A Phase II Trial of Vandetanib in Children and Adults with Succinate Dehydrogenase–Deficient Gastrointestinal Stromal Tumor

Purpose: Gastrointestinal stromal tumors ( GIST) are resistant to cytotoxic chemotherapy and radiotherapy. Most GIST in children are wild-type for KIT and PDGFRA (WT GIST) and deficient in expression of succinate dehydrogenase (dSDH GIST). We tested the activity of vandetanib, an oral small-molecule inhibitor of VEGFR2, EGFR, and RET, in patients with dSDH GIST. Patients and Methods: Phase II study of vandetanib (300 mg orally once daily to patients >= 18 years, and 100 mg/m(2)/dose to patients < 18 years) on a continuous dosing schedule (1 cycle = 28 days) to assess the clinical activity (partial and complete response rate RECIST v1.1) in patients with dSDH GIST. A Simon optimal two-stage design (target response rate 25%, rule out 5%) was used: If >= 1 of 9 patients in stage 1 responded, enrollment would be expanded to 24 patients, and if >= 3 of 24 responded, vandetanib would be considered active.
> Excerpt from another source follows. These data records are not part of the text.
(** C1 (as amended). [CheckRefresh] performs a refresh exchange, and only
    one, exactly when the current time in seconds (as a uint32) is strictly
    greater than refreshAfter; otherwise it returns success having only
    read the clock.  When the exchange is answered with status 200, the read
    buffer allocated, and the refresh-after time decoded from the new access
    token is not before the clock's next reading, the tokens are replaced
    and a second [CheckRefresh] right after is a no-op. *)
Theorem CheckRefresh_refreshes_past_deadline (st : State) :
  http_NewRequest_err "POST" endpoint_refresh = None ->
  (tokenRefreshTime (self st) < now32 (world st) ->
   sent (world (snd (CheckRefresh st)))
   = refresh_request (self st) :: sent (world st)) /\
  (now32 (world st) <= tokenRefreshTime (self st) ->
   CheckRefresh st = (Ret None, with_world (tick (world st)) st)) /\
  (forall resp : Response,
     tokenRefreshTime (self st) < now32 (world st) ->
     server (world st) (sent (world st)) (refresh_request (self st))
       = Answered resp ->
     StatusCode resp = 200 ->
     makeslice_panic (ContentLength resp) = None ->
     let st' := snd (CheckRefresh st) in
     now32 (world st')
       <= Rat (Payload (parseTokenInfo (AccessToken (decode_tokens resp)))) ->
     fst (CheckRefresh st) = Ret None /\
     self st' = store_tokens (decode_tokens resp) (self st) /\
     CheckRefresh st' = (Ret None, with_world (tick (world st')) st')).
Proof.
  intros Hurl. split; [|split].
  - intros Hnow. apply (CheckRefresh_due_sent _ Hnow Hurl).
  - apply CheckRefresh_not_due.
  - intros resp Hnow Hsrv Hcode Hlen.
    rewrite (CheckRefresh_due _ Hnow Hurl).
    rewrite (exchange_accepted (refresh_request (self st))
               (with_world (tick (world st)) st) resp Hsrv Hlen Hcode).
    cbn [snd fst]. intros Hnext.
    split; [reflexivity|]. split; [reflexivity|].
    apply CheckRefresh_not_due. exact Hnext.
Qed.
(** The constructor copies the columns of the line into the model. *)
Lemma build_transcript_fields l tx :
  build_transcript l = Ok tx →
  Transcript.id tx = line_tx_id l ∧ Transcript.uid tx = line_uid l
  ∧ Transcript.gid tx = line_gene_id l ∧ Transcript.chrom tx = line_chrom l
  ∧ Transcript.strand tx = line_strand l
  ∧ Transcript.cdss tx = line_cdsStart l ∧ Transcript.cdse tx = line_cdsEnd l
  ∧ Transcript.genomic_starts tx = line_exonStarts l
  ∧ Transcript.genomic_ends tx = line_exonEnds l.
Proof.
  unfold build_transcript, Transcript.init,
    Transcript.get_transcriptomic_coordinates. simpl.
  destruct (String.eqb (line_strand l) "+").
  { destruct (Transcript.coords_loop _ _ _ _ _) as [[[b ts] te]|]; [|done].
    rewrite !bind_Ok. intros [= <-]. unfold Transcript.get_start_stop. simpl.
    destruct (_ =? _); [done|]. by destruct (fold_left _ _ _). }
  destruct (String.eqb (line_strand l) "-").
  { destruct (Transcript.coords_loop _ _ _ _ _) as [[[b ts] te]|]; [|done].
    rewrite !bind_Ok. intros [= <-]. unfold Transcript.get_start_stop. simpl.
    destruct (_ =? _); [done|]. by destruct (fold_left _ _ _). }
  rewrite bind_Ok. intros [= <-]. unfold Transcript.get_start_stop. simpl.
  destruct (_ =? _); [done|]. by destruct (fold_left _ _ _).
Qed.

(** ** Coordinate coverage and index alignment *)

(** C1. For a transcript built on either strand from a non-empty exon list
    in which no exon ends before it starts (which ascending, non-overlapping
    half-open exons satisfy), the length operation returns a value [n] that
    is the maximum transcript-local exon end, and the transcript-local exon
    intervals tile [0, n): every position of [0, n) lies in exactly one of
    them and none of them reaches outside. *)
Theorem coordinate_coverage (l : array_line) :
  line_strand l = "+" ∨ line_strand l = "-" →
  valid_exons (line_exonStarts l) (line_exonEnds l) = true →
  line_exonStarts l ≠ [] →
  ∃ tx n, build_transcript l = Ok tx
    ∧ Transcript.len tx = Ok n
    ∧ is_max n (Transcript.trans_ends tx)
    ∧ tiles (Transcript.trans_starts tx) (Transcript.trans_ends tx) 0 n.
Proof.
  intros Hstrand Hvalid Hne.
  pose proof (valid_exons_length _ _ Hvalid) as Hlen.
  pose proof (valid_exons_Forall _ _ Hvalid) as Hall.
  set (E := zip (line_exonStarts l) (line_exonEnds l)) in *.
  assert (HE : E ≠ []).
  { subst E. destruct (line_exonStarts l), (line_exonEnds l); done. }
  destruct (build_transcript_coordinates l Hstrand Hlen) as (tx & Htx & Hts & Hte).
  fold E in Hts, Hte.
  assert (Hmax : is_max (span_sum E) (Transcript.trans_ends tx)
                 ∧ tiles (Transcript.trans_starts tx) (Transcript.trans_ends tx)
                     0 (span_sum E)).
  { rewrite Hts, Hte. unfold local_starts, local_ends.
    destruct Hstrand as [-> | ->]; simpl.
    - split; [split|].
      + apply (ends_from_total 0 E HE).
      + apply (ends_from_bound 0 E Hall).
      + apply (tiles_from 0 E Hall).
    - split; [split|].
      + by apply ends_back_total.
      + by apply ends_back_bound.
      + by apply tiles_back. }
  destruct Hmax as [Hmax Htiles].
  destruct (len_is_max tx) as (n & Hn & Hnmax).
  { intros Hnil. destruct Hmax as [Hin _]. rewrite Hnil in Hin.
    by apply elem_of_nil in Hin. }
  exists tx, n. rewrite (is_max_unique _ _ _ Hnmax Hmax) in *. done.
Qed.

Lemma coordinate_coverage_witness :
  ∃ tx n,
    build_transcript
      (mk_line 1 "NM_1" "chr1" "-" 100 320 120 310 [100; 300] [150; 320] "G")
    = Ok tx
    ∧ Transcript.len tx = Ok n
    ∧ is_max n (Transcript.trans_ends tx)
    ∧ tiles (Transcript.trans_starts tx) (Transcript.trans_ends tx) 0 n.
Proof.
  apply (coordinate_coverage
           (mk_line 1 "NM_1" "chr1" "-" 100 320 120 310 [100; 300] [150; 320] "G")).
  - right. reflexivity.
  - reflexivity.
  - simpl. discriminate.
Defined.

(** C5. On both strands the transcript-local pairs are index-aligned with
    the genomic exons: there are as many of them as exons, the pair at
    index [i] belongs to genomic exon [i] (on the plus strand it starts
    after the summed length of the exons before [i], on the minus strand
    after the summed length of the exons behind [i]), and its length is the
    genomic length of exon [i]. *)
Theorem index_alignment (l : array_line) :
  line_strand l = "+" ∨ line_strand l = "-" →
  length (line_exonStarts l) = length (line_exonEnds l) →
  ∃ tx, build_transcript l = Ok tx
    ∧ Transcript.genomic_starts tx = line_exonStarts l
    ∧ Transcript.genomic_ends tx = line_exonEnds l
    ∧ length (Transcript.trans_starts tx) = length (line_exonStarts l)
    ∧ length (Transcript.trans_ends tx) = length (line_exonStarts l)
    ∧ ∀ i s e,
        line_exonStarts l !! i = Some s → line_exonEnds l !! i = Some e →
        ∃ ls le,
          Transcript.trans_starts tx !! i = Some ls
          ∧ Transcript.trans_ends tx !! i = Some le
          ∧ le - ls = e - s
          ∧ ls = if String.eqb (line_strand l) "+"
                 then span_sum (take i (zip (line_exonStarts l) (line_exonEnds l)))
                 else span_sum (drop (S i) (zip (line_exonStarts l) (line_exonEnds l))).
Proof.
  intros Hstrand Hlen.
  destruct (build_transcript_coordinates l Hstrand Hlen) as (tx & Htx & Hts & Hte).
  destruct (build_transcript_fields l tx Htx)
    as (_ & _ & _ & _ & _ & _ & _ & Hgs & Hge).
  set (E := zip (line_exonStarts l) (line_exonEnds l)) in *.
  assert (HlenE : length E = length (line_exonStarts l)).
  { subst E. rewrite length_zip_with. lia. }
  exists tx. split; [done|]. split; [done|]. split; [done|].
  rewrite Hts, Hte. unfold local_starts, local_ends.
  destruct Hstrand as [Hs | Hs]; rewrite Hs; simpl.
  - rewrite length_starts_from, length_ends_from.
    split; [done|]. split; [done|]. intros i s e Hi He.
    assert (HEi : E !! i = Some (s, e)).
    { subst E. rewrite lookup_zip_with, Hi, He. done. }
    pose proof (lookup_lt_Some _ _ _ HEi) as Hlt.
    eexists _, _. split; [by apply starts_from_lookup|].
    split; [by apply ends_from_lookup|].
    rewrite (span_sum_take_S E i s e HEi). split; [lia|]. simpl. lia.
  - rewrite length_starts_back, length_ends_back.
    split; [done|]. split; [done|]. intros i s e Hi He.
    assert (HEi : E !! i = Some (s, e)).
    { subst E. rewrite lookup_zip_with, Hi, He. done. }
    pose proof (lookup_lt_Some _ _ _ HEi) as Hlt.
    eexists _, _. split; [by apply starts_back_lookup|].
    split; [by apply ends_back_lookup|].
    rewrite (span_sum_drop E i s e HEi). split; [lia|done].
Qed.

Lemma index_alignment_witness :
  ∃ tx,
    build_transcript
      (mk_line 1 "NM_1" "chr1" "-" 100 320 120 310 [100; 300] [150; 320] "G")
    = Ok tx
    ∧ Transcript.trans_starts tx = [20; 0]
    ∧ Transcript.trans_ends tx = [70; 20].
Proof.
  destruct (index_alignment
              (mk_line 1 "NM_1" "chr1" "-" 100 320 120 310 [100; 300] [150; 320] "G"))
    as (tx & Htx & _); [right; reflexivity | reflexivity |].
  exists tx. split; [exact Htx|]. injection Htx as <-. split; reflexivity.
Defined.

(** ** The peak remapper *)

Lemma fold_left_emit {A B : Type} (f : A → option B) (xs : list A) (out : list B) :
  fold_left (λ out x, match f x with Some y => out ++ [y] | None => out end) xs out
  = out ++ omap f xs.
Proof.
  revert out. induction xs as [|x xs IH]; intros out; simpl.
  - by rewrite app_nil_r.
  - rewrite IH. destruct (f x); [|done]. by rewrite <- app_assoc.
Qed.

Lemma gen2tr_tr_bed_omap intersection :
  gen2tr_tr_bed intersection = omap remap intersection.
Proof. unfold gen2tr_tr_bed. by rewrite fold_left_emit. Qed.

(** C6. The segment printed for an overlap record.  Plus strand: a peak
    that starts at or before the exon start gives the segment from the
    exon's transcript-local start, of the length of the overlap; a peak that
    starts inside the exon gives that segment shifted by
    [gap = p_start - ex_st].  Minus strand: the same with the ends, the
    shift being [gap = ex_end - p_end].  The second loop of [gen2tr] prints
    these segments in the order of the records.  The record of the plus
    strand exon (1000, 1100) with transcript-local start 200 and the peak
    (1050, 1200) overlapping 50 bases gives the segment (250, 300). *)
Theorem remap_segment (r : overlap_line) (intersection : list overlap_line) :
  (ov_strand r = "+" → p_start r ≤ ex_st r →
     remap r = Some (mk_tr (ov_uid r) (tr_exon_start r)
                       (tr_exon_start r + overlap r) (peak_id r)))
  ∧ (ov_strand r = "+" → ex_st r < p_start r →
     remap r = Some (mk_tr (ov_uid r) (tr_exon_start r + (p_start r - ex_st r))
                       (tr_exon_start r + (p_start r - ex_st r) + overlap r)
                       (peak_id r)))
  ∧ (ov_strand r = "-" → ex_end r ≤ p_end r →
     remap r = Some (mk_tr (ov_uid r) (tr_exon_start r)
                       (tr_exon_start r + overlap r) (peak_id r)))
  ∧ (ov_strand r = "-" → p_end r < ex_end r →
     remap r = Some (mk_tr (ov_uid r) (tr_exon_start r + (ex_end r - p_end r))
                       (tr_exon_start r + (ex_end r - p_end r) + overlap r)
                       (peak_id r)))
  ∧ gen2tr_tr_bed intersection = omap remap intersection
  ∧ remap (mk_overlap 1050 1200 "peak_1" 1000 1100 "+" "7" 200 50)
    = Some (mk_tr "7" 250 300 "peak_1").
Proof.
  unfold remap. repeat split.
  - intros -> H. simpl. by rewrite (proj2 (Z.leb_le _ _) H).
  - intros -> H. simpl. rewrite (proj2 (Z.leb_gt _ _) H).
    by rewrite (proj2 (Z.gtb_lt _ _) H).
  - intros -> H. simpl. by rewrite (proj2 (Z.geb_le _ _) H).
  - intros -> H. simpl.
    destruct (p_end r >=? ex_end r) eqn:Hge; [apply Z.geb_le in Hge; lia|].
    by rewrite (proj2 (Z.ltb_lt _ _) H).
  - apply gen2tr_tr_bed_omap.
Qed.

Lemma remap_segment_witness :
  remap (mk_overlap 900 1040 "peak_2" 1000 1100 "-" "7" 200 40)
  = Some (mk_tr "7" 260 300 "peak_2").
Proof.
  apply (remap_segment (mk_overlap 900 1040 "peak_2" 1000 1100 "-" "7" 200 40) []).
  - reflexivity.
  - simpl. lia.
Defined.

(** C10. For every overlap record the width of the printed segment is the
    overlap length of the record, on both strands and in both branches of
    the boundary comparison; nothing is printed only for a strand that is
    neither plus nor minus.  The second loop of [gen2tr] prints exactly
    these segments. *)
Theorem remap_width (intersection : list overlap_line) :
  Forall (λ r, match remap r with
               | Some seg => tr_end seg - tr_start seg = overlap r
               | None => ov_strand r ≠ "+" ∧ ov_strand r ≠ "-"
               end) intersection
  ∧ gen2tr_tr_bed intersection = omap remap intersection.
Proof.
  split; [|apply gen2tr_tr_bed_omap].
  apply Forall_forall. intros r _. unfold remap.
  destruct (String.eqb (ov_strand r) "+") eqn:Hplus.
  { destruct (p_start r <=? ex_st r) eqn:Hle; [simpl; lia|].
    apply Z.leb_gt in Hle. rewrite (proj2 (Z.gtb_lt _ _) Hle). simpl. lia. }
  destruct (String.eqb (ov_strand r) "-") eqn:Hminus.
  { destruct (p_end r >=? ex_end r) eqn:Hge; [simpl; lia|].
    assert (p_end r < ex_end r) as Hlt.
    { destruct (Z.geb_spec (p_end r) (ex_end r)); [done|lia]. }
    rewrite (proj2 (Z.ltb_lt _ _) Hlt). simpl. lia. }
  apply String.eqb_neq in Hplus, Hminus. done.
Qed.

(** ** The isoform selector: the tie-break *)

(** C3. With equal expression the coding isoform is chosen when it comes
    after the longer non-coding isoform, but when the coding isoform (FPKM
    5.0, length 800) comes first, the longer non-coding isoform (FPKM 5.0,
    length 1200) replaces it: the branch for the longer isoform does not
    look at the coding flags.  The flags are those that
    [isoform_gene_dict] reads from the table file. *)
Theorem coding_first_is_replaced :
  isoform_gene_dict tie_header tie_table = Ok tie_genes
  ∧ choose_selected_cufflinks [tie_coding; tie_noncoding] tie_genes
    = Ok {["B"]}
  ∧ update_iso_dict {["G" := ("A", 5.0%float, 800, 1)]} "G" 0 tie_noncoding
    = {["G" := ("B", 5.0%float, 1200, 0)]}.
Proof. repeat split; vm_compute; reflexivity. Qed.

(** C2. The same two expression lines in the two orders give different
    winners: after the coding isoform the longer non-coding one is kept,
    after the non-coding isoform the coding one.  The choice depends on the
    arrival order.  The index of the genes is read from the table file by
    [isoform_gene_dict], which flags [A] 1 and [B] 0, and the selector is
    run on it as [choose_selected_cufflinks] does. *)
Theorem winner_depends_on_order :
  (gene_dict ← isoform_gene_dict tie_header tie_table;
   choose_loop gene_dict [tie_coding; tie_noncoding])
  = Ok ({["G" := ("B", 5.0%float, 1200, 0)]}, 0)
  ∧ (gene_dict ← isoform_gene_dict tie_header tie_table;
     choose_loop gene_dict [tie_noncoding; tie_coding])
    = Ok ({["G" := ("A", 5.0%float, 800, 1)]}, 0)
  ∧ (gene_dict ← isoform_gene_dict tie_header tie_table;
     choose_selected_cufflinks [tie_coding; tie_noncoding] gene_dict)
    = Ok {["B"]}
  ∧ (gene_dict ← isoform_gene_dict tie_header tie_table;
     choose_selected_cufflinks [tie_noncoding; tie_coding] gene_dict)
    = Ok {["A"]}
  ∧ isoform_gene_dict tie_header tie_table
    = Ok {["A" := ("G", 1); "B" := ("G", 0)]}
  ∧ [tie_coding; tie_noncoding] ≡ₚ [tie_noncoding; tie_coding].
Proof.
  repeat (split; [vm_compute; reflexivity|]). apply Permutation_swap.
Qed.
(** A trip count that mentions the counter of its own loop has the letter
    from the input. *)
Lemma Bounded_LoopsSatisfy t : ∀ U,
  Bounded L U t → Scoped t → (∀ u, u ∈ U → u ∉ list_used_names t) →
  LoopsSatisfy (λ size name, mentions name size = true →
                  ∃ c, name = String c EmptyString ∧ L c) t.
Proof.
  induction t as [name indices| |items IH|size name body IH]
    using FormatNode_ind'; intros U HB HS HU.
  - constructor.
  - constructor.
  - constructor.
    inversion HB as [| |? ? HBs|]; subst. inversion HS as [| |? HSs|]; subst.
    apply Forall_forall. intros x Hx.
    rewrite Forall_forall in IH. apply (IH x Hx U).
    + rewrite Forall_forall in HBs. by apply HBs.
    + rewrite Forall_forall in HSs. by apply HSs.
    + intros u Hu Hin. apply (HU u Hu).
      by apply (list_used_names_elem x items Hx).
  - inversion HB as [| | |? ? ? ? Hk Hs Hbody]; subst.
    inversion HS as [| | |? ? ? Hfresh HSbody]; subst.
    constructor.
    + intros Hm. destruct Hk as (k & Hk & ->).
      destruct (counter_name_letter k Hk) as (c & Hc & Hletter).
      exists c. split; [done|].
      rewrite Hc in Hm, Hfresh, HU.
      apply mentions_from_occurs in Hm.
      destruct (Hs c Hletter Hm) as [HL|Hin]; [done|].
      apply elem_of_union in Hin as [Hin|Hin]; [|done].
      exfalso. apply (HU _ Hin). simpl. apply elem_of_union_l.
      by apply elem_of_singleton.
    + apply (IH (U ∪ {[ name ]})); [done..|].
      intros u [Hu|Hu%elem_of_singleton]%elem_of_union; [|by subst].
      intros Hin. apply (HU u Hu). simpl. by apply elem_of_union_r.
Qed.

End SizeFacts.

Section SizeMentions.
Context `{Engine}.

(** The canonical text of an expression has no letter that the
    expression did not have. *)
Hypothesis letters_sound : ∀ s e c,
  parse_expr s = Some e → Sympy.is_letter c = true →
  occurs c (str e) → occurs c s.

(** X2.  Provided the engine prints no letter that the text it read did
    not have: in every tree that [analyze] returns, a loop whose trip
    count mentions the counter of that same loop (as a word, the way
    [exnted_loop_node] looks for it) has for counter a letter that is
    written in an index expression of the parse tree.  A counter whose
    letter the input does not use in an index is never mentioned by its
    trip count. *)
Theorem analyze_size_mentions (node : ParserNode) (t : FormatNode) :
  analyze node = Ok t →
  LoopsSatisfy
    (λ size name, mentions name size = true →
       ∃ c, name = String c EmptyString
            ∧ ∃ s, s ∈ parser_indices node ∧ occurs c s) t.
Proof.
  intros Ht. apply Bounded_LoopsSatisfy with (U := ∅).
  - apply analyze_Bounded with (node := node); [done| |done].
    intros s c Hs Hc. by exists s.
  - by eapply analyze_Scoped.
  - intros u Hu. by apply elem_of_empty in Hu.
Qed.

End SizeMentions.

(** ** The exceptions of [analyze] *)

Section Exceptions.
Context `{Engine}.

(** Every exception that [r] can be satisfies [P]. *)
Definition raises_only {A : Type} (P : exn → Prop) (r : outcome A) : Prop :=
  ∀ e, r = Raise e → P e.
(** X6: a start of user u2 leaves the session of user u1; the sweep of
    an administrator leaves none. *)
Lemma sessions_outside_scope_untouched_witness :
  let self := sample_plugin _get_default_questions in
  let event := {| message_str := cmd_start; sender_id := py "u2"; group_id := None;
                  session_id := py "s2"; is_admin := false |} in
  let admin := {| message_str := cmd_admin_end; sender_id := py "u0"; group_id := None;
                  session_id := py "s0"; is_admin := true |} in
  let w' := @run ascii_builtins self sample_env (OpStart event) (sample_world 3) in
  game_states w' !! py "u1" = Some (sample_session 3)
  /\ is_Some (game_states w' !! py "u2")
  /\ game_states (@run ascii_builtins self sample_env (OpCmdAdminEnd admin) w') = ∅.
Proof.
  intros self event admin w'. split; [|split; [eexists; vm_compute; reflexivity|]].
  - unfold w'.
    rewrite (proj1 (@sessions_outside_scope_untouched ascii_builtins self sample_env
                      (OpStart event) (sample_world 3)) [py "u2"] (py "u1")).
    + vm_compute. reflexivity.
    + reflexivity.
    + simpl. intros [Heq|[]]. vm_compute in Heq. discriminate.
  - apply (proj2 (@sessions_outside_scope_untouched ascii_builtins self sample_env
                    (OpCmdAdminEnd admin) w')). reflexivity.
Defined.

(** X7: force-end of the sample session. *)
Lemma removed_session_is_stopped_witness :
  let self := sample_plugin _get_default_questions in
  let op := OpCmdForceEnd (sample_event cmd_force_end) in
  timers (@run ascii_builtins self sample_env op (sample_world 3)) !! 7%nat
  = Some Stopped.
Proof.
  intros self op.
  apply (@removed_session_is_stopped ascii_builtins self sample_env op (sample_world 3)
           (py "u1") (sample_session 3) 7%nat); vm_compute; reflexivity.
Defined.

(** X10: without service, the 41st question of a game limited to 40 ends
    it, though it repeats the solution. *)
Lemma no_service_no_win_witness :
  let self := sample_plugin _get_default_questions in
  let event := sample_event cmd_question in
  let text := py "答案是" ++ snd (fst lighthouse) in
  let w' := @_handle_turtle_soup_question ascii_builtins self sample_env event text
              (sample_world 40) in
  game_states w' !! py "u1" = None
  /\ exists new, sent w' = new /\ forall a n t, ~ In (MsgCorrect a n t) new.
Proof.
  intros self event text.
  destruct (@no_service_no_win ascii_builtins self sample_env event text
              (sample_world 40) (sample_session 40) eq_refl)
    as (Hiff & new & Hsent & Hnew).
  - vm_compute. reflexivity.
  - split.
    + apply Hiff. simpl. lia.
    + exists new. split; [exact Hsent | exact Hnew].
Defined.

(** X11: a start with the argument 2 finds the second built-in puzzle. *)
Lemma start_registers_session_witness :
  let self := sample_plugin _get_default_questions in
  let event := sample_event (py "开始海龟汤 2") in
  let w' := start_turtle_soup self sample_env event empty_world in
  game_states w' = <[_get_session_key event := fresh_session self sample_env sea_turtle None]> ∅
  /\ sent w' = [MSG_DISCLAIMER 40 1000;
                MsgIntro (snd sea_turtle) (fst (fst sea_turtle)) 40;
                MSG_NO_AI_PROVIDER_FOR_JUDGE].
Proof.
  intros self event.
  apply (start_registers_session self sample_env event empty_world sea_turtle).
  - reflexivity.
  - vm_compute. reflexivity.
  - vm_compute. discriminate.
  - vm_compute. discriminate.
Defined.

(** X12 on the empty store. *)
Lemma idle_commands_only_notify_witness :
  let self := sample_plugin _get_default_questions in
  let event := sample_event cmd_end in
  @run ascii_builtins self sample_env (OpCmdEnd event) empty_world
    = send MSG_NO_GAME_TO_END empty_world
  /\ @_handle_game_turn ascii_builtins self sample_env event empty_world = empty_world.
Proof.
  intros self event.
  destruct (@idle_commands_only_notify ascii_builtins self sample_env event empty_world)
    as (Hend & _ & _ & _ & _ & Hturn).
  - reflexivity.
  - split; [exact Hend | exact Hturn].
Defined.

(** X13: the id 002 in the built-in bank. *)
Lemma get_question_and_answer_lookup_witness :
  exists pre post,
    _get_default_questions = pre ++ sea_turtle :: post
    /\ md_id (snd sea_turtle) = [48; 48; 50]
    /\ forall r', In r' pre -> md_id (snd r') <> [48; 48; 50].
Proof.
  apply (proj1 (get_question_and_answer_lookup _get_default_questions 0) 48 [48; 50]).
  vm_compute. reflexivity.
Defined.

(** X14 on the sample file. *)
Lemma parse_questions_bank_nonempty_witness :
  exists logs questions,
    @parse_blocks ascii_builtins (question_blocks_of sample_bank_file)
      = (logs, Ok questions)
    /\ snd (@_parse_questions_bank ascii_builtins (Ok sample_bank_file)) = questions
    /\ questions <> [].
Proof.
  destruct (@parse_blocks ascii_builtins (question_blocks_of sample_bank_file))
    as [logs [questions|e]] eqn:Hp; [|vm_compute in Hp; discriminate].
  exists logs, questions. split; [reflexivity|].
  pose proof (proj1 (proj2 (proj2 (@parse_questions_bank_nonempty ascii_builtins)))
                _ _ _ Hp) as Hbank.
  destruct questions as [|first rest]; [vm_compute in Hp; discriminate|].
  split; [exact Hbank | discriminate].
Defined.

(** X15: a title with a colon of its own. *)
Lemma parse_line_sets_key_witness :
  parse_line ∅ (py "标题: 12:30 的火车")
  = Ok (<[py "标题" := py "12:30 的火车"]> ∅).
Proof.
  apply (proj1 (parse_line_sets_key ∅ key_title (py " 12:30 的火车")
                  ltac:(vm_compute; reflexivity) ltac:(vm_compute; reflexivity)
                  ltac:(vm_compute; reflexivity))).
Defined.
Results: Nine patients (7 female and 2 male; median age, 24 years; range, 11-52) with metastatic disease were enrolled. Three of the initial 5 adult patients developed treatment-modifying toxicities. After a protocol amendment, two adults received vandetanib at 200 mg/dose with improved tolerability. The two children (<18 years old) enrolled did not experience treatment-modifying toxicities. No partial or complete responses were observed (median number of cycles, 4; range, 2-18). Conclusions: Vandetanib at a dose of 300 mg daily was not well tolerated by adults with dSDH GIST. Two of 9 patients had prolonged stable disease, but no partial or complete responses were observed, and vandetanib is thus not considered active in dSDH GIST.